In an action to recover damages for personal injuries, the defendants Mohammed Nasir Uddin and Ainos Taxi, Inc., appeal, as limited by their brief, from so much of an order of the Supreme Court, Kings County (Schmidt, J.), dated June 30, 2008, as granted the plaintiffs motion for leave to reargue his opposition to their motion for summary judgment dismissing the complaint insofar as asserted against them on the ground that the plaintiff did not sustain a serious injury within the meaning of Insurance Law § 5102 (d), which had been determined in an order dated December 11, 2007, and upon reargument, denied their motion for summary judgment dismissing the complaint insofar as asserted against them.
Ordered that the order dated June 30, 2008, is modified, on the law, by deleting the provision thereof which, upon reargu*993ment, denied the motion of the defendants Mohammed Nasir Uddin and Ainos Taxi, Inc., for summary judgment dismissing the complaint insofar as asserted against them, and substituting therefor a provision, upon reargument, adhering to the original determination in the order dated December 11, 2007, granting their motion for summary judgment dismissing the complaint insofar as asserted against them; as so modified, the order is affirmed insofar as appealed from, with costs to the appellants.
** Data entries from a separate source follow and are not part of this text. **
(* ===== verification/Rendezvous.v ===== *)
(** * Rendezvous packets (nc_rendezvous.c, nc_rendezvous_coap.c)

    A queue of at most ten packets, sent one at a time from the end of the queue; packets
    come from client requests and from the CoAP resource [/p2p/rendezvous]. *)

From S2P Require Import Prelude Platform Packet Cbor.
From stdpp Require Import sets.

#[local] Open Scope Z_scope.

#[local] Open Scope handler_scope.

Definition NC_RENDEZVOUS_SEND_QUEUE_LENGTH : nat := 10.

Record nc_rendezvous_send_packet : Type := mk_rvp {
  rvp_type : Z;
  rvp_connectionId : list Z;
  rvp_ep : np_udp_endpoint
}.

Record nc_rendezvous_context : Type := mk_rv {
  rv_udpDispatch : bool;   (* udpDispatch != NULL *)
  rv_packetList : list nc_rendezvous_send_packet;
  rv_packetIndex : nat;
  rv_sendingDevReqs : bool
}.

(** [RvSendTo slot ep bytes]: [nc_udp_dispatch_async_send_to] with the endpoint of slot
    [slot] of the packet list; the CoAP answers of the resource handler. *)
Inductive rv_call : Type :=
| RvSendTo (slot : nat) (ep : np_udp_endpoint) (packet : list Z)
| RvCoapResponse (code : Z)
| RvCoapError (code : Z)
| RvCoapRequestFree.

Definition rv_handler (A : Type) : Type := handler nc_rendezvous_context rv_call A.

Definition zero_rvp : nc_rendezvous_send_packet := mk_rvp 0 (replicate 14 0) zero_ep.

(** [buffer] says whether the allocation succeeds, [created] what
    [np_completion_event_init] answers. *)
Definition nc_rendezvous_init (buffer : bool) (created : np_error_code) : rv_handler np_error_code :=
  hmod (fun _ => mk_rv false (replicate NC_RENDEZVOUS_SEND_QUEUE_LENGTH zero_rvp) 0 false) ;;;
  if negb buffer then hret NABTO_EC_OUT_OF_MEMORY
  else if is_error created then hret created
  else hmod (fun ctx => ctx {{ rv_packetIndex := 0%nat; rv_sendingDevReqs := false }}) ;;;
       hret NABTO_EC_OK.

Definition nc_rendezvous_set_udp_dispatch : rv_handler unit :=
  hmod (fun ctx => ctx {{ rv_udpDispatch := true }}).

Definition nc_rendezvous_remove_udp_dispatch : rv_handler unit :=
  hmod (fun ctx => ctx {{ rv_udpDispatch := false }}).

(** The bytes written to [priBuf]. *)
Definition rendezvous_bytes (p : nc_rendezvous_send_packet) : list Z :=
  [NABTO_PROTOCOL_PREFIX_RENDEZVOUS] ++ rvp_connectionId p ++ [0; rvp_type p].

Definition nc_rendezvous_send_device_request : rv_handler unit :=
  let* ctx := hget in
  if rv_sendingDevReqs ctx || negb (rv_udpDispatch ctx) then hskip
  else if (rv_packetIndex ctx <=? 0)%nat then hskip
  else
    let index := (rv_packetIndex ctx - 1)%nat in
    let packet := default zero_rvp (rv_packetList ctx !! index) in
    hmod (fun ctx => ctx {{ rv_packetIndex := index; rv_sendingDevReqs := true }}) ;;;
    emit (RvSendTo index (rvp_ep packet) (rendezvous_bytes packet)).

Definition nc_rendezvous_packet_sent (ec : np_error_code) : rv_handler unit :=
  hmod (fun ctx => ctx {{ rv_sendingDevReqs := false }}) ;;;
  nc_rendezvous_send_device_request.

Definition nc_rendezvous_send_rendezvous (packet : nc_rendezvous_send_packet) : rv_handler unit :=
  let* ctx := hget in
  if (NC_RENDEZVOUS_SEND_QUEUE_LENGTH <=? rv_packetIndex ctx)%nat then hskip
  else if negb (rv_udpDispatch ctx) then hskip
  else
    hmod (fun ctx => ctx {{ rv_packetList ::= insert (rv_packetIndex ctx) packet;
                            rv_packetIndex ::= S }}) ;;;
    nc_rendezvous_send_device_request.

Definition nc_rendezvous_handle_client_request (ep : np_udp_endpoint) (connectionId : list Z) :
    rv_handler unit :=
  nc_rendezvous_send_rendezvous
    (mk_rvp CT_RENDEZVOUS_CLIENT_RESPONSE (take 14 connectionId) ep).

(** ** The CoAP resource *)

Definition COAP_CODE (class detail : Z) : Z := Z.lor (Z.shiftl class 5) detail.

Section Coap.
Context {V : Type} `{CborDec V}.

(** The body of the [while] loop for one map of the array: the packet that is sent,
    built in [packet], whose ip memory is left from the previous round where it is
    not overwritten. *)
Definition endpoint_packet (packet : nc_rendezvous_send_packet) (ep : V) :
    option nc_rendezvous_send_packet * nc_rendezvous_send_packet :=
  let ip := cv_find ep "Ip" in
  let port := cv_find ep "Port" in
  if cv_is_byte_string ip && cv_is_unsigned_integer port then
    let with_port := mk_rvp (rvp_type packet) (rvp_connectionId packet)
                       (mk_ep (ep_ip (rvp_ep packet)) (u16 (cv_uint64 port))) in
    let with_ip ty :=
      mk_rvp (rvp_type packet) (rvp_connectionId packet)
        (mk_ep (mk_ip ty (memcpy (ip_mem (ep_ip (rvp_ep packet))) 0 (cv_string ip)))
               (u16 (cv_uint64 port))) in
    let ipLength := length (cv_string ip) in
    if (ipLength =? 4)%nat then (Some (with_ip NABTO_IPV4), with_ip NABTO_IPV4)
    else if (ipLength =? 16)%nat then (Some (with_ip NABTO_IPV6), with_ip NABTO_IPV6)
    else (None, with_port)
  else (None, packet).

Fixpoint rendezvous_endpoints (packet : nc_rendezvous_send_packet) (eps : list V) : rv_handler bool :=
  match eps with
  | [] => hret true
  | ep :: rest =>
      if cv_is_map ep then
        let '(out, packet') := endpoint_packet packet ep in
        match out with
        | Some p => nc_rendezvous_send_rendezvous p
        | None => hskip
        end ;;;
        rendezvous_endpoints packet' rest
      else hret false
  end.

(** [connectionId] is the id of the request's connection and [mem] the uninitialized
    endpoint of the packet on the stack. *)
Definition handle_rendezvous_payload (connectionId : list Z) (mem : np_udp_endpoint)
    (payload : list Z) : rv_handler bool :=
  let array := cv_parse payload in
  if negb (cv_is_array array) then hret false
  else rendezvous_endpoints (mk_rvp CT_RENDEZVOUS_DEVICE_REQUEST connectionId mem) (cv_items array).

Definition nc_rendezvous_handle_coap_p2p_rendezvous (connectionId : list Z) (mem : np_udp_endpoint)
    (payload : option (list Z)) : rv_handler unit :=
  match payload with
  | None => emit (RvCoapError (COAP_CODE 4 0))
  | Some payload =>
      let* ok := handle_rendezvous_payload connectionId mem payload in
      if ok : bool then emit (RvCoapResponse (COAP_CODE 2 4))
      else emit (RvCoapError (COAP_CODE 4 0))
  end ;;;
  emit RvCoapRequestFree.
End Coap.

(** ** Specification *)

(** Inputs of the component while it has a socket. *)
Inductive rv_op : Type :=
| RvSend (p : nc_rendezvous_send_packet)
| RvSent (ec : np_error_code).

Definition rv_step (o : rv_op) : rv_handler unit :=
  match o with
  | RvSend p => nc_rendezvous_send_rendezvous p
  | RvSent ec => nc_rendezvous_packet_sent ec
  end.

Fixpoint rv_run (os : list rv_op) : rv_handler unit :=
  match os with
  | [] => hskip
  | o :: rest => rv_step o ;;; rv_run rest
  end.

(** The packets waiting. *)
Definition rv_queue (ctx : nc_rendezvous_context) : list nc_rendezvous_send_packet :=
  take (rv_packetIndex ctx) (rv_packetList ctx).

(** The packets of a run that were not dropped for a full queue. *)
Fixpoint rv_accepted (os : list rv_op) (ctx : nc_rendezvous_context) : list nc_rendezvous_send_packet :=
  match os with
  | [] => []
  | o :: rest =>
      match o with
      | RvSend p => if (rv_packetIndex ctx <? NC_RENDEZVOUS_SEND_QUEUE_LENGTH)%nat then [p] else []
      | RvSent _ => []
      end ++ rv_accepted rest (exec (rv_step o) ctx)
  end.

Definition sends (ps : list nc_rendezvous_send_packet) : list (np_udp_endpoint * list Z) :=
  map (fun p => (rvp_ep p, rendezvous_bytes p)) ps.

Definition sent_of (t : list rv_call) : list (np_udp_endpoint * list Z) :=
  omap (fun c => match c with RvSendTo _ ep b => Some (ep, b) | _ => None end) t.

(** Invariant: ten slots, an index within them, and a packet waits only for a send that
    is under way. *)
Record rv_inv (ctx : nc_rendezvous_context) : Prop := {
  rvi_udp : rv_udpDispatch ctx = true;
  rvi_len : length (rv_packetList ctx) = NC_RENDEZVOUS_SEND_QUEUE_LENGTH;
  rvi_index : (rv_packetIndex ctx <= NC_RENDEZVOUS_SEND_QUEUE_LENGTH)%nat;
  rvi_busy : rv_packetIndex ctx <> 0%nat -> rv_sendingDevReqs ctx = true
}.

(** ** Proofs *)

(** Taking the last packet of the queue when nothing is being sent. *)
Lemma send_device_request_spec ctx :
  rv_udpDispatch ctx = true -> length (rv_packetList ctx) = NC_RENDEZVOUS_SEND_QUEUE_LENGTH ->
  (rv_packetIndex ctx <= NC_RENDEZVOUS_SEND_QUEUE_LENGTH)%nat ->
  let m := nc_rendezvous_send_device_request in
  rv_inv (exec m ctx) /\
  sends (rv_queue ctx) ≡ₚ sent_of (trace m ctx) ++ sends (rv_queue (exec m ctx)) /\
  (rv_sendingDevReqs ctx = true -> exec m ctx = ctx).
Proof.
  destruct ctx as [udp pl idx sending]. cbn. intros -> Hlen Hidx.
  unfold nc_rendezvous_send_device_request. hsimpl.
  destruct sending; [by repeat split | cbn].
  destruct idx as [| idx]; [by repeat split | cbn].
  rewrite Nat.sub_0_r. split; [| split; [| done]]; [split; cbn; (done || lia) |].
  unfold rv_queue; cbn.
  destruct (lookup_lt_is_Some_2 pl idx ltac:(lia)) as [x Hx].
  rewrite (take_S_r _ _ _ Hx), Hx. unfold sends. rewrite map_app. cbn.
  by rewrite Permutation_app_comm.
Qed.

(** Adding a packet and starting a send. *)
Lemma rv_step_spec o ctx :
  rv_inv ctx ->
  rv_inv (exec (rv_step o) ctx) /\
  sends (rv_queue ctx ++
    match o with
    | RvSend p => if (rv_packetIndex ctx <? NC_RENDEZVOUS_SEND_QUEUE_LENGTH)%nat then [p] else []
    | RvSent _ => []
    end) ≡ₚ sent_of (trace (rv_step o) ctx) ++ sends (rv_queue (exec (rv_step o) ctx)).
Proof.
  intros [Hudp Hlen Hidx Hbusy]. destruct o as [p | ec]; cbn [rv_step].
  - unfold exec, trace. unfold nc_rendezvous_send_rendezvous. rewrite !hget_seq.
    destruct (Nat.leb_spec NC_RENDEZVOUS_SEND_QUEUE_LENGTH (rv_packetIndex ctx)) as [Hfull | Hroom].
    { rewrite (proj2 (Nat.ltb_ge _ _)) by done. cbn. rewrite app_nil_r. split; [by split | done]. }
    rewrite (proj2 (Nat.ltb_lt _ _)) by done. rewrite Hudp. cbn [negb]. rewrite !hmod_seq.
    set (ctx1 := ctx {{ rv_packetList ::= insert (rv_packetIndex ctx) p; rv_packetIndex ::= S }}).
    assert (Hq : rv_queue ctx1 = rv_queue ctx ++ [p]).
    { destruct ctx as [udp pl idx sending]. unfold ctx1, rv_queue. cbn in *.
      rewrite (take_S_r _ _ p) by (apply list_lookup_insert_eq; lia). by rewrite take_insert_ge by lia. }
    rewrite <- Hq. destruct (send_device_request_spec ctx1) as (Hinv & Hs & _); [| | | done];
      destruct ctx; cbn in *; rewrite ?length_insert; (done || lia).
  - unfold exec, trace. unfold nc_rendezvous_packet_sent. rewrite !hmod_seq.
    set (ctx1 := ctx {{ rv_sendingDevReqs := false }}).
    assert (Hq : rv_queue ctx1 = rv_queue ctx) by by destruct ctx.
    rewrite app_nil_r, <- Hq.
    destruct (send_device_request_spec ctx1) as (Hinv & Hs & _); [| | | done]; by destruct ctx.
Qed.

Lemma rv_run_spec os : forall ctx,
  rv_inv ctx ->
  rv_inv (exec (rv_run os) ctx) /\
  sends (rv_queue ctx ++ rv_accepted os ctx) ≡ₚ
    sent_of (trace (rv_run os) ctx) ++ sends (rv_queue (exec (rv_run os) ctx)).
Proof.
  induction os as [| o os IH]; intros ctx Hinv; cbn [rv_run rv_accepted].
  { hsimpl. rewrite app_nil_r. done. }
  destruct (rv_step_spec o ctx Hinv) as [Hinv1 Hs]. destruct (IH _ Hinv1) as [Hinv2 Hs2].
  rewrite exec_seq, trace_seq. split; [done |].
  unfold sent_of in *. rewrite omap_app, <- app_assoc, <- Hs2. unfold sends in *.
  rewrite !map_app in *. rewrite app_assoc, Hs, <- app_assoc. done.
Qed.

(** Packets of a run carry connection ids of 14 bytes. *)
Definition rv_op_wf (o : rv_op) : Prop :=
  match o with RvSend p => length (rvp_connectionId p) = 14%nat | RvSent _ => True end.

#[global] Instance rv_op_wf_dec o : Decision (rv_op_wf o).
Proof. destruct o; simpl; apply _. Defined.

Definition rv_fresh : nc_rendezvous_context :=
  mk_rv true (replicate NC_RENDEZVOUS_SEND_QUEUE_LENGTH zero_rvp) 0 false.

Lemma rv_fresh_inv : rv_inv rv_fresh.
Proof. by split; cbn; try lia. Qed.

(** Rendezvous queue: over any sequence of packets and completed sends, the packets sent
    and the packets still waiting are together exactly those accepted (each one once); at
    most ten wait, only packets that meet a full queue are dropped, and packets wait only
    while a send is under way. *)
Lemma rendezvous_conservation (os : list rv_op) :
  let ctx := exec (rv_run os) rv_fresh in
  sent_of (trace (rv_run os) rv_fresh) ++ sends (rv_queue ctx) ≡ₚ sends (rv_accepted os rv_fresh) /\
  (length (rv_queue ctx) <= NC_RENDEZVOUS_SEND_QUEUE_LENGTH)%nat /\
  (rv_queue ctx <> [] -> rv_sendingDevReqs ctx = true).
Proof.
  intros ctx. destruct (rv_run_spec os rv_fresh rv_fresh_inv) as [[Hudp Hlen Hidx Hbusy] Hs].
  fold ctx in Hudp, Hlen, Hidx, Hbusy, Hs. split; [by rewrite <- Hs |]. unfold rv_queue. split.
  - rewrite length_take. lia.
  - intros Hq. apply Hbusy. intros E. by rewrite E in Hq.
Qed.

Lemma accepted_wf os : forall ctx,
  Forall rv_op_wf os -> Forall (fun p => length (rvp_connectionId p) = 14%nat) (rv_accepted os ctx).
Proof.
  induction os as [| o os IH]; intros ctx Hos; cbn; [constructor |].
  inversion_clear Hos as [| ? ? Ho Hrest]. apply Forall_app. split; [| by apply IH].
  destruct o; [| constructor]. case_match; by repeat constructor.
Qed.

(** Format: every packet that leaves the component is 17 bytes, the rendezvous prefix,
    the connection id, the channel byte 0 and the type of a packet that was submitted with
    that endpoint. *)
Lemma rendezvous_packet_format (os : list rv_op) ep b :
  Forall rv_op_wf os -> (ep, b) ∈ sent_of (trace (rv_run os) rv_fresh) ->
  exists p, RvSend p ∈ os /\ ep = rvp_ep p /\
    b = [NABTO_PROTOCOL_PREFIX_RENDEZVOUS] ++ rvp_connectionId p ++ [0; rvp_type p] /\
    length b = 17%nat.
Proof.
  intros Hwf Hin. destruct (rv_run_spec os rv_fresh rv_fresh_inv) as [_ Hs].
  assert (Hb : (ep, b) ∈ sends (rv_accepted os rv_fresh)).
  { change (rv_accepted os rv_fresh) with (rv_queue rv_fresh ++ rv_accepted os rv_fresh).
    rewrite Hs. apply elem_of_app. by left. }
  unfold sends in Hb. apply list_elem_of_fmap in Hb as (p & [= -> ->] & Hp).
  pose proof (accepted_wf os rv_fresh Hwf) as Hf. rewrite Forall_forall in Hf.
  specialize (Hf p Hp). exists p. repeat split.
  - clear -Hp. revert Hp. generalize rv_fresh. induction os as [| o os IH]; intros ctx; cbn; [set_solver |].
    rewrite elem_of_app. intros [Hp | Hp]; [| right; eauto]. destruct o; [case_match |]; set_solver.
  - unfold rendezvous_bytes. rewrite !length_app, Hf. done.
Qed.

Lemma rendezvous_packet_format_witness :
  exists p, RvSend p ∈ [RvSend (mk_rvp 2 (replicate 14 9) zero_ep)] /\ zero_ep = rvp_ep p /\
    [241; 9; 9; 9; 9; 9; 9; 9; 9; 9; 9; 9; 9; 9; 9; 0; 2] =
      [NABTO_PROTOCOL_PREFIX_RENDEZVOUS] ++ rvp_connectionId p ++ [0; rvp_type p] /\
    length [241; 9; 9; 9; 9; 9; 9; 9; 9; 9; 9; 9; 9; 9; 9; 0; 2] = 17%nat.
Proof.
  apply (rendezvous_packet_format [RvSend (mk_rvp 2 (replicate 14 9) zero_ep)] zero_ep
           [241; 9; 9; 9; 9; 9; 9; 9; 9; 9; 9; 9; 9; 9; 9; 0; 2]).
  - by_compute.
  - vm_compute. left.
Defined.

(** While a packet is being sent, the next accepted packet is stored in the slot whose
    endpoint was handed to the socket. *)
Example rendezvous_slot_reuse :
  let p := mk_rvp 2 (replicate 14 1) zero_ep in
  let q := mk_rvp 3 (replicate 14 2) (mk_ep zero_ip 5) in
  trace (rv_run [RvSend p; RvSend q]) rv_fresh = [RvSendTo 0 zero_ep (rendezvous_bytes p)] /\
  rv_packetList (exec (rv_run [RvSend p; RvSend q]) rv_fresh) !! 0%nat = Some q.
Proof. split; reflexivity. Qed.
Contrary to the contention of the defendants Mohammed Nasir Uddin and Ainos Taxi, Inc. (hereinafter the appellants), the Supreme Court providently exercised its discretion in granting reargument (see Luna v Mann, 58 AD3d 699 [2009]; E.W. Howell Co., Inc. v S.A.F. La Sala Corp., 36 AD3d 653, 654 [2007] ; Pimentel v Mesa, 28 AD3d 629 [2006]). However, upon granting reargument, the Supreme Court erred in failing to adhere to its original determination granting the appellants’ motion for summary judgment dismissing the complaint insofar as asserted against them.
The appellants met their prima facie burden of showing that the plaintiff did not sustain a serious injury within the meaning of Insurance Law § 5102 (d) as a result of the subject accident (see Toure v Avis Rent A Car Sys., 98 NY2d 345 [2002]; Gaddy v Eyler, 79 NY2d 955 [1992]). In opposition to the appellants’ showing in this regard, the plaintiff failed to raise a triable issue of fact as to whether he sustained a serious injury to his cervical or lumbar spine under the categories of Insurance Law § 5102 (d) requiring a plaintiff to establish a “permanent consequential limitation of use of a body organ or member” or a “significant limitation of use of a body function or system.” The plaintiff offered no competent medical evidence to demonstrate the existence of a significant range-of-motion limitation in his cervical or lumbar spine contemporaneous with the subject accident (see Garcia v Lopez, 59 AD3d 593 [2009]; Luizzi-Schwenk v Singh, 58 AD3d 811 [2009]; Leeber v Ward, 55 AD3d 563 [2008] ). The plaintiff’s medical records from St. Vincent’s Hospital and Apple Chiropractic, EC., were not competent proof of a contemporaneous injury because they were neither affirmed nor sworn (see Pompey v Carney, 59 AD3d 416 [2009]; Sapienza v Ruggiero, 57 AD3d 643 [2008]; Choi Ping Wong v Innocent, 54 AD3d 384, 385 [2008]). Furthermore, the affirmation of the plaintiff’s former treating physician, Jeffrey Schwartz, was without probative value because he was no longer licensed to practice medicine at the time the affirmation was written (see CPLR 2106; Worthy v Good Samaritan Hosp. Med. Ctr., 50 AD3d *9941023, 1024 [2008]; McDermott v New York Hosp.-Cornell Med. Ctr, 42 AD3d 346 [2007]).
The plaintiff also failed to submit competent medical evidence that the injuries he allegedly sustained in the subject accident rendered him unable to perform substantially all of his usual and customary daily activities for not less than 90 days of the first 180 days subsequent to the accident (see Garcia v Lopez, 59 AD3d 593 [2009]; Roman v Fast Lane Car Serv., Inc., 46 AD3d 535, 536 [2007]; Sainte-Aime v Ho, 274 AD2d 569 [2000]). Mastro, J.P., Fisher, Florio and Eng, JJ., concur.